A new way to increase the wisdom of the crowd
Author: Sergey Karelov
Source (the text has been edited)
The new study of five universities in the US and Germany, together with two institutes (Santa Fe and Max Planck) - this is the next, the fifth in the past two years, a breakthrough in technology to enhance collective intelligence.
The wisdom of the crowd (a phenomenon that was known and described a long time ago and became terribly popular after the book of the same name by Surowiecki) lies at the core of crowdsourcing - the most developed class of technologies for building and exploiting collective intelligence for decision-making.
The last 2 years have become critical for crowdsourcing. There were published four breakthrough studies that could revolutionize crowdsourcing and, dramatically increasing its effectiveness, turn collective intelligence into an acknowledged mechanism for making complex decisions in the 21st century. But there was not enough the last link - experimental confirmation of the mother model as it was before 1919, when the gravitational deviation of light predicted by Einstein was confirmed.
And here is the last link, finally, in the fifth breakthrough study of crowdsourcing, aimed at the eradication of three inherent fundamental shortcomings:
1) information noisiness (smart thoughts, ideas and utterances sink under thousands of simple and banal utterances);
2) low efficiency of the collective work (the final intellectual level of the crowd is easily lowered to the level of its "weakest" participants);
3) inclination of the majority to join the most popular opinion.
The key reasons for all three named congenital ailments of classic crowdsourcing, one way or another, are (singly and collectively):
А) individual bias;
B) social influence.
The search for effective ways to deal with 1-3 (and correspondingly with A and B) is the main task of modern research on increasing the effectiveness of collective non-expert (mass!) Intelligence - "wisdom of the crowd" and crowdsourcing, as a way of extracting and integrating this wisdom.
As for the new research:
✔️ For the first time it was possible to measure both factors (A and B).

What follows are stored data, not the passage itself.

(** X17.  Round trip through the shell command, for a request that the
    command can carry ([curlSafe]) and whose header names are pairwise
    distinct.  The conditions of [curlSafe] are: the method is not empty,
    holds only ASCII characters, no white space, quote or backslash, and
    is in upper case; the URL is empty or starts with [http] or a slash;
    every header name is not empty, holds no colon, has no white space at
    its ends, is not made of digits only and is not [__proto__]; every
    header value has no white space at its ends; user and password hold
    no colon; and neither the URL nor a header name or value nor the user,
    the password or the body holds a single quote or a backslash followed
    by a line feed.  [parseCurl] reads such a request back from what
    [toCurl] writes field by field, with these changes: a GET request with
    a body comes back as POST, an empty body comes back as no body, the
    cached content type is the value of the last content-type header, and
    the redirect flag is set. *)
Theorem X17_toCurl_roundtrip (r : ParsedRequest) :
  curlSafe r = true -> NoDup (keys (headers r)) ->
  parseCurl (toCurl r) = readBack r.
Proof. exact (parseCurl_toCurl_readBack r). Qed.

✔️ It has proposed corrective amendments, significantly reducing the impact of both factors.
Imagine an archer who perfectly knows how to shoot at a dash on static targets, but who can not take into account when shooting in the open area the distance and speed of the target's movement. Today's classic crowdsourcing is a shooter who learned to shoot at a dash and smear when shooting in the field on live rabbits, and a new study gives the arrow a table of corrections allowing you to take into account the distance and speed of the hare in the course of aiming. The result is remarkable. Accuracy of shooting is much higher.
The authors of the research proposed 3 groups of amendments to the aggregate estimates of crowdsorbers:
— correction of mean value (averaging all estimates);
— median correction;
— correction to maximize the probability of a correct estimate.
Two Important Remarks
1. The proposed method of making corrections is applicable so far only for numerical estimates made by crowdsorsers (for example, estimate by eye how many peas in this bank). And this is only a very limited range of tasks. Where more often crowdsorbers require non-numerical estimates or predictions. However, the method is very promising, and in time it will be tried to transfer to non-numerical estimates.
2. Instrumental methods of leveling individual bias and group influence during crowdsourcing began to be studied in the West only in the mid-2010s.
At the same time, in Russia, specifically to solve the problems of leveling individual bias and group influence, back in the late 2000s, an original method was developed, called (Syn)intellectual crowdsourcing. Moreover, this new, much more effective method of crowdsourcing in the early 2010s was implemented in the software platform Witology, which was executed under a hundred commercial projects.
The individual prejudice of crowdsourcers, when working on the Witology platform, is identified and minimized with the help of an advanced rating system of participants, which determines the "weight of opinion" of each of them in the integrated "crowd opinion". Well, social influence in the development of their own opinion crowdsource, working on the platform of Witology, generally reduced to zero. The participant's user interface does not allow him to see either the popularity of other people's opinions, or even these opinions. They become available for public viewing only after fixing their own opinion by each of the participants. As a result, the "Law of Matthew" on the platform of Witology does not work.
To me, as the author of the synintellectual crowdsourcing, of course, this rather rare example of at least temporary superiority of Russian commercial IT technology over the western one is pleasant...
— 1. A radical change in the basic algorithm of crowdsourcing (two questions instead of one).
— 2. The change of crowdsourcers' motivation (reward for "minority report").
— 3. The method of isolation in the "crowd" of the so-called an "informed minority".
— 4. Improving the quality of collective decisions by increasing the proportion of "stubborn dissenters".